Mannschaftsverfolgung Frauen:
Erster Mannschaftsverfolgungs-Titel für die USA, Britinnen holen noch Bronze

Am zweiten Tag der Mannschaftsverfolgung setzten die US-Amerikanerinnen
ihre in der Qualifikation gezeigte Dominanz weiter fort und holten sich überlegen einen durchaus überraschenden Sieg. Die einzige Medaille, welche die USA in dieser Disziplin bei den Frauen bisher vorzuweisen hatten, war eine silberne aus dem Jahr 2011. Ihre Quali-Zeit von 4:16,180 verbesserten Sarah Hammer, Kelly Catlin, Chloe Dygert und Jennifer Valente in der 1. Runde auf 4:14,806 Minuten, ließen sogar den australischen Weltrekord von der Vorjahres-WM (4:13,683) wackeln. Im Finale gegen Kanada reichte dann wiederum eine 4:16,802 aus, um den ersten WM-Titel der USA in der Mannschaftsverfolgung überhaupt perfekt zu machen – denn auch die Männer haben bislang lediglich Silber aus 1994 und Bronze aus 1995 vorzuweisen.
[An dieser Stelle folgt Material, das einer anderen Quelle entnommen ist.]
(** A report is consistent. There is one verdict per recipe of the manifest,
    in its order, and each carries a reason exactly when it refuses; the verdict
    is pushable exactly when no block stands and no recipe is refused, and when a
    block stands nothing is cleared. *)
Theorem report_consistent root opts budget rep
    (Hrep : Verify (Some root) opts budget = Some rep) :
  (∀ v, v ∈ rep_recipes rep → v_pushable v = false ↔ is_Some (v_reason v)) ∧
  (rep_verdict rep = VerdictPushable ↔
    standing (rep_blocks rep) = false ∧ ∀ v, v ∈ rep_recipes rep → v_pushable v = true) ∧
  (standing (rep_blocks rep) = true → rep_recipes rep = [] ∧ Pushable rep = []) ∧
  (standing (rep_blocks rep) = false → ∃ m, readManifest root = inl m ∧ Forall2 about (m_recipes m) (rep_recipes rep)).
Proof.
  destruct (Verify_spec root opts budget) as (rep' & Hrep' & Hcase).
  assert (rep' = rep) as -> by congruence.
  destruct Hcase as [(Hv & Hr & Hs)|(m & Hm & Hs & Hv & _ & _ & _ & Hall)].
  - rewrite Hv, Hr, Hs. split; [by intros v ?%elem_of_nil|]. split; [split; [done|by intros [? _]]|].
    split; [|done]. intros _. split; [done|]. unfold Pushable. by rewrite Hv.
  - split; [|split; [|split]].
    + intros v [i Hi]%list_elem_of_lookup.
      by destruct (Forall2_lookup_r _ _ _ _ _ Hall Hi) as (r & _ & _ & ? & _).
    + rewrite Hv. unfold verdict_of. rewrite Hs.
      assert (length (filter (λ v, v_pushable v = false) (rep_recipes rep)) = 0 ↔
        ∀ v, v ∈ rep_recipes rep → v_pushable v = true) as Hlen.
      { rewrite length_zero_iff_nil. split.
        - intros Hnil v Hin. destruct (v_pushable v) eqn:E; [done|].
          assert (v ∈ filter (λ v, v_pushable v = false) (rep_recipes rep)) as Hf
            by by apply list_elem_of_filter. rewrite Hnil in Hf. by apply elem_of_nil in Hf.
        - intros Hp. apply elem_of_nil_inv. intros v [Hf Hin]%list_elem_of_filter.
          rewrite Hp in Hf; done. }
      destruct (Nat.eqb_spec (length (filter (λ v, v_pushable v = false) (rep_recipes rep))) 0) as [E|E].
      * split; [|done]. intros _. split; [done|]. by apply Hlen.
      * split; [by destruct (_ =? _)%nat|]. by intros [_ ?%Hlen].
    + congruence.
    + intros _. exists m. split; [done|]. eapply Forall2_impl; [exact Hall|]. by intros r v [? _].
Qed.
End safety.

(** * A concrete medium

    A store with one recipe in repository [r]: its artifact, an index whose only
    child the medium does not carry, and that same child pinned as a second
    ingredient. Hashes and documents are tables. *)

Definition rep64 (c : byte) : string := String.concat "" (replicate 64 (String c "")).

Fixpoint put_path (segs : list string) (data : string) (n : node) : node :=
  match segs with
  | [] => Regular data
  | s :: segs =>
      let entries := match n with Dir es => es | _ => [] end in
      let old := default (Dir []) (find_entry s entries) in
      Dir ((s, put_path segs data old) :: filter (λ p, p.1 ≠ s) entries)
  end.
Definition store_of (files : list (string * string)) : node :=
  fold_left (λ n '(p, data), put_path (split_byte "/" p) data n) files (Dir []).

Definition demo_hash (s : string) : string :=
  if String.eqb s "ART" then rep64 "a" else if String.eqb s "IDX" then rep64 "b" else rep64 "c".
Definition demo_digest (c : byte) : string := "sha256:" +:+ rep64 c.

Definition demo_content : list (string * string) :=
  [(blobPath (rep64 "a"), "ART"); (manifestLinkPath "r" (rep64 "a"), "link");
   (blobPath (rep64 "b"), "IDX"); (manifestLinkPath "r" (rep64 "b"), "link");
   (recipesFile, "graph")].
Definition demo_recipe : Recipe :=
  mkRecipe "app" "1.0" "registry.example.com/cookbook/app" "r" "" (demo_digest "a") 10
    [mkIngredient "index" "image" "r" "" (demo_digest "b");
     mkIngredient "pinned" "image" "r" "" (demo_digest "d")].
Definition demo_manifest : Manifest :=
  mkManifest 1 1 "media" "zone" "dev" "" 10 11 [demo_recipe]
    ((λ '(p, data), mkFile p (Z.of_nat (slen data)) ("sha256:" +:+ demo_hash data)) <$> demo_content)
    (mkTotals 5 0).

Definition demo_oracle_for (m : Manifest) : MediaOracle := {|
  sha256hex := demo_hash;
  decode_manifest s := if String.eqb s "MANIFEST" then Some m else None;
  decode_oci s := if String.eqb s "IDX" then Some (mkOci None [] [demo_digest "d"])
                  else Some (mkOci None [] []);
  rfc3339 t := "";
  detail_text d := "";
|}.
#[local] Instance demo_oracle : MediaOracle := demo_oracle_for demo_manifest.
Definition demo_verifier : SigVerifier := {| Keys := unit; sig_verify _ _ _ := SigAbsent |}.
#[local] Existing Instance demo_verifier.

Definition demo_store : node := store_of (demo_content ++ [(ManifestPath, "MANIFEST")]).
Definition demo_options : VerifyOptions :=
  mkOptions _ "zone" (Some (λ _, mkTrust _ true "lab" None)) None false false.

(** A pinned ingredient that is missing can be cleared for the push. When an
    index of the same repository, walked earlier, lists the ingredient's manifest
    among its optional children, the visit of the absent child marks it seen, and
    the later, required visit returns at once: the recipe is pushable although
    neither the manifest nor anything below it is on the medium. *)
Theorem missing_ingredient_cleared :
  (rep_verdict <$> Verify (Some demo_store) demo_options None) = Some VerdictPushable ∧
  (mkIngredient "pinned" "image" "r" "" (demo_digest "d")) ∈ rc_ingredients demo_recipe ∧
  digestHex (demo_digest "d") = Ok (rep64 "d") ∧
  exists_file demo_store (blobPath (rep64 "d")) = false ∧
  exists_file demo_store (manifestLinkPath "r" (rep64 "d")) = false.
Proof.
  split; [vm_compute; reflexivity|]. split; [right; left|]. split; [vm_compute; reflexivity|].
  split; vm_compute; reflexivity.
Qed.

Definition demo_report : Report :=
  default (mkReport VerdictBlocked [] None None None [] [] (mkTotals 0 0))
    (Verify (Some demo_store) demo_options None).
Definition demo_verdict : RecipeVerdict :=
  mkVerdict "app" "1.0" "registry.example.com/cookbook/app" "r" (demo_digest "a") 10 true None ""
    "lab" true 4 14.

Lemma demo_verified : Verify (Some demo_store) demo_options None = Some demo_report.
Proof. vm_compute. reflexivity. Qed.

Lemma demo_pushable : Pushable demo_report = [demo_verdict].
Proof. vm_compute. reflexivity. Qed.

Lemma pushable_intact_witness :
  ∃ m r, readManifest demo_store = inl m ∧ r ∈ m_recipes m ∧ about r demo_verdict ∧
    sound demo_store (inventory_map m) recipesFile ∧ delivered demo_store (inventory_map m) r.
Proof.
  apply (pushable_intact demo_store demo_options None demo_report demo_verdict demo_verified).
  rewrite demo_pushable. left.
Defined.

Lemma pushable_trusted_witness :
  ∃ m r, readManifest demo_store = inl m ∧ r ∈ m_recipes m ∧ trusted demo_options r demo_verdict.
Proof.
  destruct (pushable_trusted demo_store demo_options None demo_report demo_verdict demo_verified)
    as (m & r & Hm & Hr & _ & Ht & _).
  - rewrite demo_pushable. left.
  - exists m, r. split; [exact Hm|]. split; [exact Hr|exact Ht].
Defined.

Lemma report_consistent_witness :
  rep_verdict demo_report = VerdictPushable ↔
    standing (rep_blocks demo_report) = false ∧
    ∀ v, v ∈ rep_recipes demo_report → v_pushable v = true.
Proof.
  exact (proj1 (proj2 (report_consistent demo_store demo_options None demo_report demo_verified))).
Defined.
Die Britinnen Laura Trott, Elinor Barker, Ciara Horne und Joanna Rowsell zeigten nach der verkorksten Qualifikation, bei der sie schon alle Chancen auf Gold verloren hatten, doch noch was in ihnen steckt. In der 1. Runde und im Rennen um Bronze gegen die Neuseeländerinnen fuhren Trott und Co. zweimal Zeiten von 4:16 Minuten, was außer ihnen und den USA sonst niemandem gelang.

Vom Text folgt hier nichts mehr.